<<<<

Lemma RDB_zero_bias_zero_input_witness :
  RDB_zero_bias Sample.rdb
  ∧ zero_tensor (full (mkShape 1 2 2 2) (fzero : Qc))
  ∧ dimC (shape (full (mkShape 1 2 2 2) (fzero : Qc))) = 2
  ∧ 1 ≤ dimH (shape (full (mkShape 1 2 2 2) (fzero : Qc)))
  ∧ 1 ≤ dimW (shape (full (mkShape 1 2 2 2) (fzero : Qc)))
  ∧ ∃ y, ResidualDenseBlock.forward Sample.rdb (full (mkShape 1 2 2 2) fzero) = Ok y
         ∧ shape y = shape (full (mkShape 1 2 2 2) (fzero : Qc)) ∧ zero_tensor y.
Proof.
  split; [exact rdb_sample_zero_bias|]. split; [apply full_zero_tensor|].
  do 3 (split; [simpl; lia|]).
  apply (RDB_zero_bias_zero_input 2 1 Sample.rdb_centre (full (mkShape 1 2 2 2) fzero));
    [exact rdb_sample_zero_bias|apply full_zero_tensor|simpl; lia..].
Defined.

Lemma RRDB_zero_bias_zero_input_witness :
  RDB_zero_bias (ResidualResidualDenseBlock.rdb_1 Sample.rrdb)
  ∧ RDB_zero_bias (ResidualResidualDenseBlock.rdb_2 Sample.rrdb)
  ∧ RDB_zero_bias (ResidualResidualDenseBlock.rdb_3 Sample.rrdb)
  ∧ zero_tensor (full (mkShape 1 2 2 2) (fzero : Qc))
  ∧ dimC (shape (full (mkShape 1 2 2 2) (fzero : Qc))) = 2
  ∧ 1 ≤ dimH (shape (full (mkShape 1 2 2 2) (fzero : Qc)))
  ∧ 1 ≤ dimW (shape (full (mkShape 1 2 2 2) (fzero : Qc)))
  ∧ ∃ y, ResidualResidualDenseBlock.forward Sample.rrdb (full (mkShape 1 2 2 2) fzero)
         = Ok y
         ∧ shape y = shape (full (mkShape 1 2 2 2) (fzero : Qc)) ∧ zero_tensor y.
Proof.
  do 3 (split; [exact rdb_sample_zero_bias|]). split; [apply full_zero_tensor|].
  do 3 (split; [simpl; lia|]).
  apply (RRDB_zero_bias_zero_input 2 1 Sample.rrdb_centre
           (full (mkShape 1 2 2 2) fzero));
    [exact rdb_sample_zero_bias|exact rdb_sample_zero_bias|exact rdb_sample_zero_bias
    |apply full_zero_tensor|simpl; lia..].
Defined.
(** * peg-game-solver: a shallow embedding of [peg-game-solver.py]

    The triangular board graph ([generate_triangle_graph]), the move
    generator ([get_valid_moves]) and the depth-first search ([solve]) are
    embedded with Python integers as [Z], Python lists held in a store of
    list objects, and the three module globals ([FINAL_MOVE_LIST],
    [N_MOVES], [SEEN]) as one record threaded through the calls. *)

From stdpp Require Import gmap strings list fin_maps sorting.
From Stdlib Require Import ZArith Lia Ascii.

Local Open Scope Z_scope.
#[local] Set Warnings "-clear-no-such-hyp".

(** ** Exceptions and results *)

(** The exceptions the embedded code can raise.  [InvalidRef] is not a
    Python exception: it marks a reference of the model that is not
    allocated in the store, which no Python program can hold. *)
Inductive exn : Type :=
| IndexError
| KeyError
| NetworkXError
| InvalidRef.

Inductive res (A : Type) : Type :=
| Ok (a : A)
| Raise (e : exn).
Arguments Ok {A} a.
Arguments Raise {A} e.

#[global] Instance res_bind : MBind res := λ A B k r,
  match r with
  | Ok a => k a
  | Raise e => Raise e
  end.

(** [for x in xs: acc = body(acc, x)], stopping at the first exception. *)
Fixpoint for_each {A S : Type} (body : S -> A -> res S) (xs : list A) (acc : S)
  : res S :=
  match xs with
  | [] => Ok acc
  | x :: xs' => acc' ← body acc x; for_each body xs' acc'
  end.

(** [range(n)] for a Python integer [n]: empty when [n <= 0]. *)
Definition range (n : Z) : list Z := Z.of_nat <$> seq 0 (Z.to_nat n).

(** ** Python list indexing *)

(** [l[i]]: a negative index counts from the end; out of range raises. *)
Definition py_index {A : Type} (l : list A) (i : Z) : res nat :=
  let len := Z.of_nat (length l) in
  if (0 <=? i) && (i <? len) then Ok (Z.to_nat i)
  else if (i <? 0) && (0 <=? len + i) then Ok (Z.to_nat (len + i))
  else Raise IndexError.

Definition py_get {A : Type} (l : list A) (i : Z) : res A :=
  k ← py_index l i;
  match l !! k with
  | Some a => Ok a
  | None => Raise IndexError
  end.

Definition py_set {A : Type} (l : list A) (i : Z) (a : A) : res (list A) :=
  k ← py_index l i; Ok (<[k:=a]> l).

(** ** The graph ([networkx.Graph]) *)

(** A graph keeps, for every node, its attribute [level] (absent until it is
    assigned) and its neighbours in insertion order, which is the order
    [graph.neighbors] iterates in. *)
Record Graph : Type := mkGraph {
  node : gmap Z (option Z);
  adj : gmap Z (list Z)
}.

Definition empty_graph : Graph := mkGraph ∅ ∅.

Definition add_node (g : Graph) (u : Z) : Graph :=
  match node g !! u with
  | Some _ => g
  | None => mkGraph (<[u:=None]> (node g)) (<[u:=[]]> (adj g))
  end.

(** [adj[u][v] = {}]: a key that is already present keeps its position. *)
Definition add_neighbor (g : Graph) (u v : Z) : Graph :=
  let nbrs := default [] (adj g !! u) in
  if bool_decide (v ∈ nbrs) then g
  else mkGraph (node g) (<[u:=nbrs ++ [v]]> (adj g)).

Definition add_edge (g : Graph) (u v : Z) : Graph :=
  add_neighbor (add_neighbor (add_node (add_node g u) v) u v) v u.

(** [graph.nodes[u]["level"] = l] *)
Definition set_level (g : Graph) (u l : Z) : res Graph :=
  match node g !! u with
  | Some _ => Ok (mkGraph (<[u:=Some l]> (node g)) (adj g))
  | None => Raise KeyError
  end.

(** [graph.nodes[u]["level"]] *)
Definition level (g : Graph) (u : Z) : res Z :=
  match node g !! u with
  | Some (Some l) => Ok l
  | _ => Raise KeyError
  end.

(** [graph.neighbors(u)] *)
Definition neighbors (g : Graph) (u : Z) : res (list Z) :=
  match adj g !! u with
  | Some ns => Ok ns
  | None => Raise NetworkXError
  end.

(** [len(list(graph.nodes))] *)
Definition number_of_nodes (g : Graph) : Z := Z.of_nat (size (node g)).

(** ** Board graph builder *)

Definition triangular_number (n : Z) : Z := (n * (n + 1)) `div` 2.

Definition triangle_cell (n : Z) (i : Z) (g : Graph) (j : Z) : res Graph :=
  let current_node := (i * (i + 1)) `div` 2 + j in
  g1 ← set_level g current_node i;
  let g2 :=
    if i <? n - 1 then
      add_edge (add_edge g1 current_node (current_node + i + 1))
               current_node (current_node + i + 2)
    else g1 in
  let g3 := if j <? i then add_edge g2 current_node (current_node + 1) else g2 in
  Ok g3.

Definition triangle_row (n : Z) (g : Graph) (i : Z) : res Graph :=
  for_each (triangle_cell n i) (range (i + 1)) g.

Definition generate_triangle_graph (n : Z) : res Graph :=
  let vertices := triangular_number n in
  let g0 := foldl add_node empty_graph (range vertices) in
  for_each (triangle_row n) (range n) g0.

(** ** Move generator *)

(** A move is the triple [(src, peg_to_remove, dest)]. *)
Definition move : Type := Z * Z * Z.

(** The body of the inner loop of [get_valid_moves] for one neighbour [mid]
    of [src]: [None] stands for [continue], [Some m] for
    [moves.append(m)]. *)
Definition jump (g : Graph) (bs : list bool) (src mid : Z) : res (option move) :=
  if bool_decide (mid = src) then Ok None else
  mid_peg ← py_get bs mid;
  if negb mid_peg then Ok None else
  src_lvl ← level g src;
  mid_lvl ← level g mid;
  let dest :=
    if bool_decide (src_lvl ≠ mid_lvl) then 2 * mid - src + 1
    else 2 * mid - src in
  mid_nbrs ← neighbors g mid;
  if negb (bool_decide (dest ∈ mid_nbrs)) then Ok None else
  src_nbrs ← neighbors g src;
  if bool_decide (dest ∈ src_nbrs) then Ok None else
  off_level ←
    (if bool_decide (src_lvl = mid_lvl)
     then dest_lvl ← level g dest; Ok (bool_decide (mid_lvl ≠ dest_lvl))
     else Ok false);
  if off_level : bool then Ok None else
  dest_peg ← py_get bs dest;
  if dest_peg : bool then Ok None else Ok (Some (src, mid, dest)).

Definition jump_over (g : Graph) (bs : list bool) (src : Z)
    (moves : list move) (mid : Z) : res (list move) :=
  o ← jump g bs src mid;
  Ok (match o with Some m => moves ++ [m] | None => moves end).

(** The body of the outer loop for one position [src]. *)
Definition moves_from (g : Graph) (bs : list bool) (moves : list move) (src : Z)
  : res (list move) :=
  has_peg ← py_get bs src;
  if has_peg : bool then
    nbrs ← neighbors g src;
    for_each (jump_over g bs src) nbrs moves
  else Ok moves.

Definition get_valid_moves (g : Graph) (bs : list bool) : res (list move) :=
  for_each (moves_from g bs) (range (number_of_nodes g)) [].

(** ** Search engine *)

(** [bs.count(True)] *)
Fixpoint count_pegs (bs : list bool) : Z :=
  match bs with
  | [] => 0
  | x :: bs' => (if x then 1 else 0) + count_pegs bs'
  end.

(** [''.join(['1' if x else '0' for x in bs])] *)
Fixpoint board_hash (bs : list bool) : string :=
  match bs with
  | [] => EmptyString
  | x :: bs' => String (if x then "1"%char else "0"%char) (board_hash bs')
  end.

(** References to list objects, and the state the search runs in: the store
    of board lists and the module globals.  [SEEN_adds] records the
    arguments of the calls of [SEEN.add], oldest first; nothing reads it. *)
Definition loc : Type := nat.

Record World : Type := mkWorld {
  store : list (list bool);
  FINAL_MOVE_LIST : list move;
  N_MOVES : Z;
  SEEN : gset string;
  SEEN_adds : list string
}.

Definition set_store (w : World) (s : list (list bool)) : World :=
  mkWorld s (FINAL_MOVE_LIST w) (N_MOVES w) (SEEN w) (SEEN_adds w).

Definition load (w : World) (l : loc) : res (list bool) :=
  match store w !! l with
  | Some b => Ok b
  | None => Raise InvalidRef
  end.

(** [new = bs.copy()] *)
Definition list_copy (w : World) (l : loc) : res (loc * World) :=
  b ← load w l;
  Ok (length (store w), set_store w (store w ++ [b])).

(** [bs[i] = v], in place *)
Definition setitem (w : World) (l : loc) (i : Z) (v : bool) : res World :=
  b ← load w l;
  b' ← py_set b i v;
  Ok (set_store w (<[l:=b']> (store w))).

Definition count_move (w : World) : World :=
  mkWorld (store w) (FINAL_MOVE_LIST w) (N_MOVES w + 1) (SEEN w) (SEEN_adds w).

(** [SEEN.add(h); FINAL_MOVE_LIST.append(m)] *)
Definition enter (w : World) (h : string) (m : move) : World :=
  mkWorld (store w) (FINAL_MOVE_LIST w ++ [m]) (N_MOVES w)
          ({[h]} ∪ SEEN w) (SEEN_adds w ++ [h]).

(** [FINAL_MOVE_LIST.pop()] *)
Definition pop_move (w : World) : res World :=
  match FINAL_MOVE_LIST w with
  | [] => Raise IndexError
  | _ :: _ =>
      Ok (mkWorld (store w) (removelast (FINAL_MOVE_LIST w)) (N_MOVES w)
                  (SEEN w) (SEEN_adds w))
  end.

(** The first half of the loop body of [solve]: count the move, copy the
    board, make the move on the copy and encode the copy. *)
Definition make_move (w : World) (bs : loc) (m : move)
  : res (loc * string * World) :=
  let '(src, mid, dest) := m in
  '(new_bs, w1) ← list_copy (count_move w) bs;
  w2 ← setitem w1 new_bs src false;
  w3 ← setitem w2 new_bs mid false;
  w4 ← setitem w3 new_bs dest true;
  b ← load w4 new_bs;
  Ok (new_bs, board_hash b, w4).

(** The result of a call: [None] when the fuel of the model ran out,
    otherwise the exception raised or the value returned with the state
    left behind. *)
Definition outcome : Type := option (res (bool * World)).

(** The [for m in moves] loop of [solve]; [rec] is the recursive call. *)
Fixpoint search (rec : loc -> World -> outcome) (bs : loc) (moves : list move)
    (w : World) : outcome :=
  match moves with
  | [] => Some (Ok (false, w))
  | m :: rest =>
      match make_move w bs m with
      | Raise e => Some (Raise e)
      | Ok (new_bs, bs_hash, w1) =>
          if bool_decide (bs_hash ∈ SEEN w1) then search rec bs rest w1
          else
            match rec new_bs (enter w1 bs_hash m) with
            | None => None
            | Some (Raise e) => Some (Raise e)
            | Some (Ok (true, w2)) => Some (Ok (true, w2))
            | Some (Ok (false, w2)) =>
                match pop_move w2 with
                | Raise e => Some (Raise e)
                | Ok w3 => search rec bs rest w3
                end
            end
      end
  end.

Fixpoint solve (fuel : nat) (g : Graph) (bs : loc) (w : World) : outcome :=
  match fuel with
  | O => None
  | S fuel' =>
      match load w bs with
      | Raise e => Some (Raise e)
      | Ok b =>
          if bool_decide (count_pegs b = 1) then Some (Ok (true, w))
          else
            match get_valid_moves g b with
            | Raise e => Some (Raise e)
            | Ok moves =>
                if bool_decide (length moves = 0%nat) then Some (Ok (false, w))
                else search (solve fuel' g) bs moves w
            end
      end
  end.

(** ** The driver loop of [main] *)

Definition initial_world : World := mkWorld [] [] 0 ∅ [].

(** The starting positions tried by [main], in order. *)
Definition starting_nodes (n_rows : Z) : list Z :=
  i ← range (n_rows `div` 2 + 1);
  j ← range ((i + 1) `div` 2 + 1);
  [(i * (i + 1)) `div` 2 + j].

(** One iteration: build the full board, remove the peg at [current_node]
    and run the solver. *)
Definition try_start (fuel : nat) (g : Graph) (w : World) (current_node : Z)
  : outcome :=
  let board_state := length (store w) in
  let w1 := set_store w (store w ++ [replicate (size (node g)) true]) in
  match setitem w1 board_state current_node false with
  | Raise e => Some (Raise e)
  | Ok w2 => solve fuel g board_state w2
  end.

(** How [main] ends: the usage message and [sys.exit(1)], the printed
    solution and [sys.exit(0)], or "Unable to solve puzzle" and
    [sys.exit(0)]. *)
Inductive exit : Type :=
| ExitUsage
| ExitSolved (moves : list move)
| ExitUnable.

(** The loop of [main] over the starting positions. *)
Fixpoint try_all (fuel : nat) (g : Graph) (nodes : list Z) (w : World)
  : option (res (exit * World)) :=
  match nodes with
  | [] => Some (Ok (ExitUnable, w))
  | current_node :: rest =>
      match try_start fuel g w current_node with
      | None => None
      | Some (Raise e) => Some (Raise e)
      | Some (Ok (true, w1)) => Some (Ok (ExitSolved (FINAL_MOVE_LIST w1), w1))
      | Some (Ok (false, w1)) => try_all fuel g rest w1
      end
  end.

(** [main], given [int(sys.argv[1])]. *)
Definition main (fuel : nat) (n_rows : Z) : option (res (exit * World)) :=
  if (n_rows <? 4) || (n_rows >? 6) then Some (Ok (ExitUsage, initial_world))
  else
    match generate_triangle_graph n_rows with
    | Raise e => Some (Raise e)
    | Ok g => try_all fuel g (starting_nodes n_rows) initial_world
    end.

(** ** Specification-side definitions *)

(** The pure effect of the three assignments of [solve] on a copy of the
    board: [src] and [mid] are emptied, [dest] receives the peg. *)
Definition apply_move (bs : list bool) (m : move) : res (list bool) :=
  let '(src, mid, dest) := m in
  b1 ← py_set bs src false;
  b2 ← py_set b1 mid false;
  py_set b2 dest true.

>>>>

• [YOUR INSTRUCTIONS]
Which lines run from the one holding "adj : gmap Z (list Z)" through the one holding "(** [len(list(graph.nodes))] *)" in the records above? Repeat them exactly, both included, and nothing more.

• [COMPLETED TASK]
  adj : gmap Z (list Z)
}.

Definition empty_graph : Graph := mkGraph ∅ ∅.

Definition add_node (g : Graph) (u : Z) : Graph :=
  match node g !! u with
  | Some _ => g
  | None => mkGraph (<[u:=None]> (node g)) (<[u:=[]]> (adj g))
  end.

(** [adj[u][v] = {}]: a key that is already present keeps its position. *)
Definition add_neighbor (g : Graph) (u v : Z) : Graph :=
  let nbrs := default [] (adj g !! u) in
  if bool_decide (v ∈ nbrs) then g
  else mkGraph (node g) (<[u:=nbrs ++ [v]]> (adj g)).

Definition add_edge (g : Graph) (u v : Z) : Graph :=
  add_neighbor (add_neighbor (add_node (add_node g u) v) u v) v u.

(** [graph.nodes[u]["level"] = l] *)
Definition set_level (g : Graph) (u l : Z) : res Graph :=
  match node g !! u with
  | Some _ => Ok (mkGraph (<[u:=Some l]> (node g)) (adj g))
  | None => Raise KeyError
  end.

(** [graph.nodes[u]["level"]] *)
Definition level (g : Graph) (u : Z) : res Z :=
  match node g !! u with
  | Some (Some l) => Ok l
  | _ => Raise KeyError
  end.

(** [graph.neighbors(u)] *)
Definition neighbors (g : Graph) (u : Z) : res (list Z) :=
  match adj g !! u with
  | Some ns => Ok ns
  | None => Raise NetworkXError
  end.

(** [len(list(graph.nodes))] *)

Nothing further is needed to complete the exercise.